In comparison, ECHO’s Vulnerability and Crises Indices does in fact directly impact on policy as ECHO (one of the world’s largest humanitarian donors) determines its priority countries depending on the results of the indices. As the Commission states: ‘They are intended to be a common alternative reference framework to ensure consistency in the allocation of resources among the various geographical zones according to their respective needs’.

Indices are always going to be subjective. They are interesting to see which country is better at x or which sector is better at y. But they are less useful in driving or forming policy. They are good for rankings but not absolute values. Therefore, their greatest asset is the comparability of one year’s rankings with the next, and the next, and the next.

For more on weighting and development related indices see Chowdhury and Squire (2006).

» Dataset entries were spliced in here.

(* ===== verification/RootProps.v ===== *)
(** * The root thread: correctness

    The system calls the root thread makes, whatever the kernel answers, the memory it gives
    to the threads, and what the kernel does with these calls. *)

From S2P Require Import Prelude Bits Thread ThreadMap Kernel Ipc IpcProps UserLib UserLibProps UserCalls RootThread.

(** ** A thread and the kernel it calls *)

(** A system call: its number, the registers r0 to r3 and the words of the message. *)
Record ucall := mk_ucall {
  uc_num : Z;
  uc_r0 : Z;
  uc_r1 : Z;
  uc_r2 : Z;
  uc_r3 : Z;
  uc_words : list Z;
}.

(** The registers r4 to r11, the user thread control block, the arrays of pages, the variables
    of the program and the calls that have been made. *)
Record ustate := mk_ustate {
  us_regs : list Z;
  us_utcb : utcb;
  us_fpages : fpage_mem;
  us_vars : pingpong.vars;
  us_trace : list ucall;
}.

Definition utcb_mr_br (mr br : list Z) (u : utcb) : utcb :=
  mk_utcb (u_globalid u) (u_processor_no u) (u_user_defined_handle u) (u_pager u) (u_exception_handler u) (u_flags u) (u_xfer_timeouts u)
    (u_error_code u) (u_intended_receiver u) (u_sender u) (u_thread_word_1 u) (u_thread_word_2 u) mr br.

#[export] Instance part_vregs : Part vregs ustate := {|
  get_part s := mk_vregs (us_regs s) (u_mr (us_utcb s)) (u_br (us_utcb s));
  put_part v s := mk_ustate (v_regs v) (utcb_mr_br (v_mr v) (v_br v) (us_utcb s)) (us_fpages s) (us_vars s) (us_trace s) |}.
#[export] Instance part_utcb : Part utcb ustate := {|
  get_part := us_utcb; put_part u s := mk_ustate (us_regs s) u (us_fpages s) (us_vars s) (us_trace s) |}.
#[export] Instance part_fpages : Part fpage_mem ustate := {|
  get_part := us_fpages; put_part f s := mk_ustate (us_regs s) (us_utcb s) f (us_vars s) (us_trace s) |}.
#[export] Instance part_vars : Part pingpong.vars ustate := {|
  get_part := us_vars; put_part v s := mk_ustate (us_regs s) (us_utcb s) (us_fpages s) v (us_trace s) |}.
(* ===== verification/RootKernel.v ===== *)
(** * The root thread and the kernel

    What the kernel does with the system calls of the root thread: it starts a thread with the
    entry and the stack of the message, and it maps the area of a mapping. *)

From S2P Require Import Prelude Bits Ktable Thread ThreadMap Sched Softirq Ktimer Kernel Mempool Fpage FpageChain Memory Ipc IpcProps UserLib UserLibProps UserCalls RootThread RootProps.

(** ** The kernel at a system call *)

(** The thread [p] has made the system call [c]: its registers r4 to r11 are in its context, r0
    to r3 on its stack, and the instruction in front of the program counter has the number. *)
Record called (s : kstate) (p : Z) (t : tcb) (u : utcb) (c : ucall) : Prop := {
  cl_caller : caller (k_thr s) = p;
  cl_msg : has_message (k_thr s) p t u;
  cl_words : message t u = uc_words c;
  cl_r0 : words (k_thr s) !! reg_addr (c_sp (t_ctx t)) REG_R0 = Some (uc_r0 c);
  cl_r1 : words (k_thr s) !! reg_addr (c_sp (t_ctx t)) REG_R1 = Some (uc_r1 c);
  cl_r2 : words (k_thr s) !! reg_addr (c_sp (t_ctx t)) REG_R2 = Some (uc_r2 c);
  cl_pc : exists pc, words (k_thr s) !! reg_addr (c_sp (t_ctx t)) REG_PC = Some pc /\ k_code s !! (pc -w 2) = Some (uc_num c);
}.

If you want to look further in to this issue, here are a few (randomly selected) others:

Do add others . . .

5 thoughts on “in-di-ce-s

  1. I’d add the OECD’s better life index. If you go to you can play around with the weightings, illustrating the point you make regarding subjectivity. I’d recommend playing around with the dials for fun…

    I suppose no comment on subjective indices could be complete without a nod to the Gross National Happiness (GNH) index, so here is mine.

  2. Thanks. I agree with the thrust of this – especially of the value of looking at progress over time. Indices are great for promoting conversation: but they raise questions more than they answer them.

    I would quibble with two things in your post. First, equal weights on components are just as much a choice as any other weighting scheme. There is no completely neutral way to add things up. Second, you also need to take care to normalise components before you add them up: otherwise, an index with equal weights will be most influenced by the components which have the biggest standard deviation.


    • Thanks Owen. You’ve highlighted one of the points that I deleted before posting the blog because I was worried it was getting long and complicated, but I’m delighted you’ve raised it. There is no completely neutral methodology. But when I followed that through I ended up in a reductionist place that left me wondering if something (partial indices) might be better than nothing at all . . .

  3. I’m not totally convinced with your argument about rigour. While I think indices should clearly explain where the data comes from and how they are calculated and what assumptions they contain, and are hopefully free of misrepresentation or math errors, I think the most important aspect of an index is whether it succeeds in summarizing a complex phenomenon in a convincing and appealing way.

    We might instinctively know that poverty (or inequality) is about more than just how much money you have, but if you want to create an index to illustrate this it needs to be both explanatory (i.e. variations in the index should tell you something useful) and be understandable and simple enough for people to understand it and “believe” it.

    The reason I take this view is that indices are in most cases about simplifying complex phenomenon for non experts and for advocacy purposes while experts in a field would mostly rather use a nuanced multivariate view of a situation in order to understand it adequately.

    • Good point Ian. But if that’s the case why are many of the one’s that we listed used by or published in trade papers/technical organisations? But for public campaigns and public education they definitely make it easier for us to understand. I’d love to do a study of the general public in each country of the world and ask them which is the worst failed state . . . perceptions play a large role in policy making and these can definitely be influenced by simple lists of worst to best.